Why the hell don't I get rid of it, you ask, and well you should.

I dunno--the last couple days I've been all up in a heavel. Friday fizzled out, haven't spoken to her since Wednesday. She told me something was going down Thursday and New Butch wants to go down to work and Rational Don't Blow This You Idjit Butch is saying I should stay here and study for my Spanish test. [How fucked is THAT, by the by? That's what I always wanted for my birthday--a quiz. And work. Huzzah.] I just wish I knew, dammit, 'cause being on the edge of this is driving me nuts.

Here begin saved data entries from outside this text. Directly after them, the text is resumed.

Lemma guards_candidate_appendEntries a r : guards CANDIDATE (candidate_appendEntries a r).
Proof. unfold candidate_appendEntries, Term. keeps_auto. Qed.
Lemma guards_candidate_requestVote a r : guards CANDIDATE (candidate_requestVote a r).
Proof. unfold candidate_requestVote. keeps_auto. Qed.
Lemma guards_leader_appendEntries a r : guards LEADER (leader_appendEntries a r).
Proof. unfold leader_appendEntries, Term. keeps_auto. Qed.
Lemma guards_leader_requestVote a r : guards LEADER (leader_requestVote a r).
Proof. unfold leader_requestVote, Term. keeps_auto. Qed.
#[local] Hint Resolve guards_candidate_appendEntries guards_candidate_requestVote
  guards_leader_appendEntries guards_leader_requestVote : keeps.

(** Replacing the fields of a role object keeps its kind. *)
Lemma guards_set_candidate v vs t : guards CANDIDATE (set_data (Candidate v vs t)).
Proof.
  apply keeps_modify. intros s [Hg Hk]. split; [|done].
  unfold gate_ok in *. simpl. intros Hd. specialize (Hg Hd). by rewrite Hk in Hg.
Qed.
Lemma guards_set_leader rc : guards LEADER (set_data (Leader rc)).
Proof.
  apply keeps_modify. intros s [Hg Hk]. split; [|done].
  unfold gate_ok in *. simpl. intros Hd. specialize (Hg Hd). by rewrite Hk in Hg.
Qed.
#[local] Hint Resolve guards_set_candidate guards_set_leader : keeps.

Lemma guards_auditVote t v : guards CANDIDATE (auditVote t v).
Proof. unfold auditVote. keeps_auto. Qed.
#[local] Hint Resolve guards_auditVote : keeps.

Lemma guards_follower_process ev : guards FOLLOWER (follower_process ev).
Proof. unfold follower_process, Term. keeps_auto. Qed.
Lemma guards_candidate_process ev : guards CANDIDATE (candidate_process ev).
Proof. unfold candidate_process, Term. keeps_auto. Qed.
Lemma guards_leader_process ev : guards LEADER (leader_process ev).
Proof. unfold leader_process, Term, get_rc. keeps_auto. Qed.

Lemma process_gate ev s :
  gate_ok s -> post (process ev) s (fun _ s' => gate_ok s').
Proof.
  intros Hg. unfold process. wp_step. wp_step.
  destruct (data (role s)) eqn:Ed; intros u s' E.
  - by eapply (guards_follower_process ev s u s' E); split; [|unfold role_enum; rewrite Ed].
  - by eapply (guards_candidate_process ev s u s' E); split; [|unfold role_enum; rewrite Ed].
  - by eapply (guards_leader_process ev s u s' E); split; [|unfold role_enum; rewrite Ed].
Qed.

(** ** Activation *)

(** Between taking a TransEvent off the queue and activating the new role. *)
Definition gate_open s : Prop :=
  dead s = false /\ active (role s) = false /\ chLock s = WLocked /\ trans_events (evCh s) = [].

(** The gate after the lock was released. *)
Definition gate_free s : Prop :=
  dead s = false /\ active (role s) = true /\ chLock s = Unlocked /\ trans_events (evCh s) = [].

Lemma gate_free_ok s : gate_free s -> gate_ok s.
Proof. intros (Hd & Ha & Hl & Hq) _. by rewrite Ha. Qed.

(** Code that keeps the gate's fields, but for the kind of the role object. *)
Definition lock_part s := (dead s, active (role s), chLock s, evCh s).

Lemma lock_of_part {A} (m : M (Raft Cmd) A) : keeps (same gate_part) m -> keeps (same lock_part) m.
Proof.
  apply keeps_mono. unfold same, gate_part, lock_part. by intros s s' [= -> -> _ -> ->].
Qed.
#[local] Hint Extern 3 (keeps (same lock_part) _) =>
  (apply lock_of_part; solve [eauto with keeps]) : keeps.

Lemma lock_set_data d : keeps (same lock_part) (set_data d).
Proof. by apply keeps_modify. Qed.
#[local] Hint Resolve lock_set_data : keeps.

Lemma lock_startElection : keeps (same lock_part) startElection.
Proof. unfold startElection. keeps_auto. Qed.
Lemma lock_startReplication : keeps (same lock_part) startReplication.
Proof. unfold startReplication. keeps_auto. Qed.
#[local] Hint Resolve lock_startElection lock_startReplication : keeps.

Lemma unlock_free s :
  dead s = false -> active (role s) = true -> chLock s = WLocked -> trans_events (evCh s) = [] ->
  post chLock_Unlock s (fun _ s' => gate_free s').
Proof.
  intros Hd Ha Hl Hq u s' E. unfold chLock_Unlock, Unlock in E. rewrite Hl in E.
  by injection E as _ <-.
Qed.
(** ** auditVote *)

(** The state in which [f] is pending: the role is stopped, the queue has its
    TransEvent and the channel lock is held. *)
Definition stopped_role (r : Role) : Role :=
  mkRole false
    match data r with
    | Follower t => Follower (timer_stop t)
    | Candidate v vs t => Candidate v vs (timer_stop t)
    | Leader rc => Leader rc
    end.
Definition pending_change (f : TransFunc) s : Raft Cmd :=
  set_evCh (evCh s ++ [TransEvent (Some f)]) (set_chLock WLocked (set_role (stopped_role (role s)) s)).

Lemma transRole_run f s :
  active (role s) = true -> chLock s = Unlocked -> (length (evCh s) < EVCH_CAP)%nat ->
  transRole f s = Done tt (pending_change f s).
Proof.
  destruct s as [??????? [a d] ?? cl ??]. simpl. intros -> -> Hq.
  unfold transRole, stop, pending_change, stopped_role, chLock_Lock, Lock, put_event, chan_send, when,
    set_active, set_data, modify, gets, mbind, M_bind, mret, M_ret. simpl.
  destruct d; simpl; by rewrite decide_True by exact Hq.
Qed.

(** What a vote changes: nothing when it is of another term or counted
    already; otherwise the slot and the count, and the candidate gives way to a
    leader on a majority. *)
Definition audited (t voter votes : Z) (voters : list bool) (tm : Timer) s : Raft Cmd :=
  if negb (term s =? t) || default false (nthZ voters voter) then s
  else
    let s1 := set_role (mkRole true (Candidate (votes + 1) (<[Z.to_nat voter := true]> voters) tm)) s in
    if majorN s <=? votes + 1 then pending_change leaderFromCandidate s1 else s1.

Lemma auditVote_run t voter votes voters tm s :
  role s = mkRole true (Candidate votes voters tm) -> chLock s = Unlocked ->
  (length (evCh s) < EVCH_CAP)%nat -> 0 <= voter < lenZ voters ->
  auditVote t voter s = Done tt (audited t voter votes voters tm s).
Proof.
  intros Hr Hl Hq Hv. destruct (nthZ_in_range _ _ Hv) as [b Hb].
  unfold auditVote, audited. rewrite bind_gets, Hr, Hb. cbn [data default].
  destruct (term s =? t); [|done]. cbn [negb orb].
  rewrite (bind_done _ _ _ _ _ (go_index_ok _ _ _ _ Hb)). destruct b; [done|].
  rewrite (bind_done _ _ _ _ _ (go_update_ok _ _ _ _ Hv)). unfold set_data.
  rewrite bind_modify, Hr, Z.geb_leb. destruct (majorN s <=? votes + 1); [|done].
  cbn [when]. by rewrite transRole_run.
Qed.

(** A vote for a slot that does not exist panics. *)
Lemma auditVote_panic t voter votes voters tm s :
  data (role s) = Candidate votes voters tm -> term s = t -> ~ 0 <= voter < lenZ voters ->
  auditVote t voter s = Panicked IndexOutOfRange s.
Proof.
  intros Hr <- Hv. unfold auditVote. rewrite bind_gets, Hr, Z.eqb_refl.
  by apply bind_panicked, go_index_panic.
Qed.

Lemma granted_insert voters i :
  voters !! i = Some false -> granted (<[i := true]> voters) = granted voters + 1.
Proof.
  intros H. unfold granted. rewrite <- (take_drop_middle voters i false H) at 2.
  rewrite insert_take_drop by (by eapply lookup_lt_Some).
  rewrite !count_if_app, !count_if_cons. lia.
Qed.

Lemma audited_ok t voter votes voters tm s :
  role s = mkRole true (Candidate votes voters tm) -> 0 <= voter < lenZ voters ->
  trans_events (evCh s) = [] ->
  election_ok s -> election_ok (audited t voter votes voters tm s).
Proof.
  intros Hr Hv Hq H. unfold audited. destruct (nthZ_in_range _ _ Hv) as [b Hb]. rewrite Hb. simpl.
  destruct (_ || _) eqn:E; [done|]. apply orb_false_iff in E as [_ ->].
  unfold election_ok in H. rewrite Hr in H. simpl in H. destruct H as (H1 & H2 & _).
  assert (voters !! Z.to_nat voter = Some false) as Hb'.
  { unfold nthZ in Hb. by case_decide. }
  assert (majorN s <= votes + 1 -> election_ok (pending_change leaderFromCandidate
    (set_role (mkRole true (Candidate (votes + 1) (<[Z.to_nat voter := true]> voters) tm)) s))) as Hp.
  { intros Hm. unfold election_ok. simpl. rewrite granted_insert by done.
    rewrite length_insert. repeat split; [lia..|auto]. }
  destruct (majorN s <=? votes + 1) eqn:E; [apply Hp; lia|].
  unfold election_ok. simpl. rewrite granted_insert by done. rewrite length_insert.
  repeat split; [lia..|]. intros Hin. exfalso.
  assert (TransEvent (Some leaderFromCandidate) ∈ trans_events (evCh s)) as Hin2.
  { by apply list_elem_of_filter. }
  rewrite Hq in Hin2. set_solver.
Qed.

Lemma transRole_inv f s u s' :
  transRole f s = Done u s' -> s' = if active (role s) then pending_change f s else s.
Proof.
  destruct s as [??????? [a d] ?? cl ??]. simpl.
  unfold transRole, stop, pending_change, stopped_role, chLock_Lock, Lock, put_event, chan_send, when,
    set_active, set_data, modify, gets, mbind, M_bind, mret, M_ret. simpl.
  destruct a; [|by intros [= _ <-]].
  destruct d; simpl; destruct cl; try done; simpl; case_decide; by intros [= _ <-].
Qed.

Lemma auditVote_inv t voter s u s' :
  active (role s) = true -> auditVote t voter s = Done u s' ->
  s' = s \/ exists votes voters tm, role s = mkRole true (Candidate votes voters tm) /\
    0 <= voter < lenZ voters /\ s' = audited t voter votes voters tm s.
Proof.
  intros Ha. unfold auditVote. rewrite bind_gets.
  destruct (role s) as [a [tm|votes voters tm|rc]] eqn:Hr; simpl in Ha |- *; subst a;
    [by intros [= _ <-]; left| |by intros [= _ <-]; left].
  destruct (term s =? t) eqn:Et; [|by intros [= _ <-]; left].
  destruct (decide (0 <= voter < lenZ voters)) as [Hv|Hv];
    [|by rewrite (bind_panicked _ _ _ _ _ (go_index_panic _ _ _ Hv))].
  destruct (nthZ_in_range _ _ Hv) as [b Hb].
  rewrite (bind_done _ _ _ _ _ (go_index_ok _ _ _ _ Hb)). destruct b; [by intros [= _ <-]; left|].
  rewrite (bind_done _ _ _ _ _ (go_update_ok _ _ _ _ Hv)). unfold set_data.
  rewrite bind_modify, Hr, Z.geb_leb. intros E. right. exists votes, voters, tm.
  split; [done|]. split; [done|]. unfold audited. rewrite Et, Hb. simpl. cbn [active] in E.
  destruct (majorN s <=? votes + 1); [|by injection E as _ <-].
  cbn [when] in E. by apply transRole_inv in E.
Qed.

(** ** Every step keeps the count *)

Lemma tallies_follower_process ev : tallies (follower_process ev).
Proof.
  unfold follower_process, follower_appendEntries, follower_requestVote, Term. keeps_auto.
Qed.
Lemma tallies_candidate_process ev :
  (forall t v, ev <> VoteGrantEvent t v) -> tallies (candidate_process ev).
Proof.
  intros Hev. unfold candidate_process, candidate_appendEntries, candidate_requestVote, Term.
  destruct ev; try (by destruct (Hev _ _ eq_refl)); keeps_auto.
Qed.
Lemma tallies_leader_process ev : tallies (leader_process ev).
Proof.
  unfold leader_process, leader_appendEntries, leader_requestVote, Term, get_rc. keeps_auto.
Qed.
Lemma tallies_discardEv ev : tallies (discardEv ev).
Proof. unfold discardEv. keeps_auto. Qed.

Lemma process_tally ev s :
  active (role s) = true -> trans_events (evCh s) = [] -> election_ok s ->
  post (process ev) s (fun _ s' => election_ok s').
Proof.
  intros Ha Hq H. unfold process. wp_step. wp_step. destruct (data (role s)) eqn:Ed.
  - intros u s' E. by eapply tallies_follower_process.
  - assert ((exists t v, ev = VoteGrantEvent t v) \/ forall t v, ev <> VoteGrantEvent t v) as Hev.
    { destruct ev; try (right; congruence). left; eauto. }
    destruct Hev as [(t & v & ->)|Hev]; [|intros u s' E; by eapply tallies_candidate_process].
    cbn [candidate_process]. intros u s' E.
    apply auditVote_inv in E as [->|(vs & vrs & tm & Hr & Hv & ->)]; [done| |done].
    by apply audited_ok.
  - intros u s' E. by eapply tallies_leader_process.
Qed.

Lemma startElection_tally s votes voters t :
  data (role s) = Candidate votes voters t -> trans_events (evCh s) = [] ->
  post startElection s (fun _ s' => election_ok s').
Proof.
  intros Hd Hq. unfold startElection. wp_step. apply post_modify. wp_step. wp_step.
  simpl. rewrite Hd. wp_step. apply post_modify.
  match goal with |- post ?m ?s1 _ => assert (election_ok s1) as H end.
  { unfold election_ok. simpl. unfold granted. rewrite length_replicate. repeat split; [|lia|].
    - induction (Z.to_nat (peers s)) as [|n IH]; [done|]. simpl. rewrite count_if_cons. lia.
    - intros Hin. exfalso.
      assert (TransEvent (Some leaderFromCandidate) ∈ trans_events (evCh s)) as Hin2
        by (by apply list_elem_of_filter).
      rewrite Hq in Hin2. set_solver. }
  intros u s' E. revert u s' E H.
  match goal with |- forall u s', ?m ?s1 = _ -> _ =>
    enough (tallies m) as Hk by (intros u s' E H; by eapply Hk) end.
  keeps_auto.
Qed.

Lemma activate_tally s :
  gate_open s -> post activate s (fun _ s' => election_ok s').
Proof.
  intros (Hd & Ha & Hl & Hq). unfold activate. wp_step. wp_step.
  destruct (data (role s)) eqn:Ed.
  - assert (election_ok s) as H by (unfold election_ok; by rewrite Ed).
    intros u s' E. revert E H. unfold follower_activate. intros E H.
    refine ((_ : tallies _) s u s' E H). keeps_auto.
  - unfold candidate_activate. wp_step. wp_step. rewrite Ha. cbn [negb when]. wp_step.
    apply post_modify. wp_step. eapply post_mono; [by eapply startElection_tally|].
    intros [] s1 H u s2 E. by eapply (tallies_box _ box_chUnlock).
  - assert (election_ok s) as H by (unfold election_ok; by rewrite Ed).
    intros u s' E. refine ((_ : tallies leader_activate) s u s' E H).
    unfold leader_activate, Term, get_rc. keeps_auto.
Qed.

Definition peer_ok s : Prop := gate_ok s /\ (dead s = false -> election_ok s).

Lemma election_ok_queue q s :
  (forall ev, ev ∈ q -> ev ∈ evCh s \/ is_trans ev = false) ->
  election_ok s -> election_ok (set_evCh q s).
Proof.
  unfold election_ok. simpl. intros Hq. destruct (data (role s)); [done| |done].
  intros (H1 & H2 & H3). split; [done|]. split; [done|]. intros Hin.
  destruct (Hq _ Hin) as [?|?]; [auto|done].
Qed.

Lemma pop_tally ev rest s : evCh s = ev :: rest -> election_ok s -> election_ok (set_evCh rest s).
Proof. intros E. apply election_ok_queue. intros ev' H. left. rewrite E. set_solver. Qed.

Lemma push_tally ev s :
  is_trans ev = false -> election_ok s -> election_ok (set_evCh (evCh s ++ [ev]) s).
Proof. intros E. apply election_ok_queue. intros ev' [?|H%list_elem_of_singleton]%elem_of_app; subst; auto. Qed.

Lemma processor_event_tally ev rest s :
  dead s = false -> evCh s = ev :: rest -> peer_ok s ->
  post (processor_event ev) (set_evCh rest s) (fun _ s' => dead s' = false -> election_ok s').
Proof.
  intros Hd E [Hg He]. specialize (He Hd). destruct (is_trans ev) eqn:Et.
  - destruct ev as [f| | | | | | | | | | | | | |]; try done.
    destruct (pop_trans _ _ _ E Hg Hd) as [(H1 & H2 & H3 & H4) _].
    cbn [processor_event]. wp_step. destruct f as [f|].
    + eapply post_mono; [by apply trans_open|]. intros [] s1 H.
      eapply post_mono; [by apply activate_tally|]. auto.
    + apply post_ret. eapply post_mono; [by apply activate_tally|]. auto.
  - pose proof (pop_other _ _ _ E Et Hg) as Hg'. pose proof (pop_tally _ _ _ E He) as He'.
    assert (post (r ← gets role; if closed r then discardEv ev else process ev) (set_evCh rest s)
      (fun _ s' => dead s' = false -> election_ok s')) as Hdefault.
    { wp_step. wp_step. unfold closed. specialize (Hg' Hd).
      destruct (active (role (set_evCh rest s))) eqn:Ea; simpl.
      - destruct Hg' as [Hl Hq]. eapply post_mono; [by apply process_tally|]. auto.
      - intros u s' E'. intros _. by eapply tallies_discardEv. }
    destruct ev; try done; cbn [processor_event].
    + wp_step. wp_step. destruct (closed _); [by apply post_modify|]. wp_step.
      eapply post_mono; [apply (tallies_box _ (box_frames _ (frames_takeSnapshot _ _)))|].
      intros [] s1 H1. apply post_modify. intros _. by apply H1.
    + wp_step. intros b s1 _. wp_step. apply post_modify. by intros u s2 [= _ <-].
Qed.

The party went...meh. I think I thought it was more spectacular than it was due to my inebriation. And I took some pics--if only I could find out how to upload them. Plus I got my goblet. My friend Ivan bought me a beer mug/crystal goblet looking deal that has Pimp Legion of Doom: Honorary Member on it so all's I need is a new hat and a cane.

But that's not the point.

I just wish I knew. And I wish she'd say yes. I perceived something. I thought I did. There's this person clawing inside of me that doesn't greet the day with a groan and smiles not just because he's at work and it's his job and is becoming, while not exactly a saint, something closer to the productive member of society.

And as she started fishing him out of me, the crazy thing was I wanted that guy free. He was me in my youth, before I found out the truth and let it build a wall on me. I laughed, and not in a figures-that'd-happen way, and then thing after thing after FUCKING THING happened--you ever see a karate exhibition on ESPN2 and one guy's pressing the other and the other guy's backing up, swinging and kicking, trying to come out of the corner and realizing it's probably futile because he should've gotten the jump?

If not, sorry. If you do, you understand.

I can't keep living like this.

25 shouldn't be like the other 24.

Currently playing: the Flaming Lips' "Do You Realize?"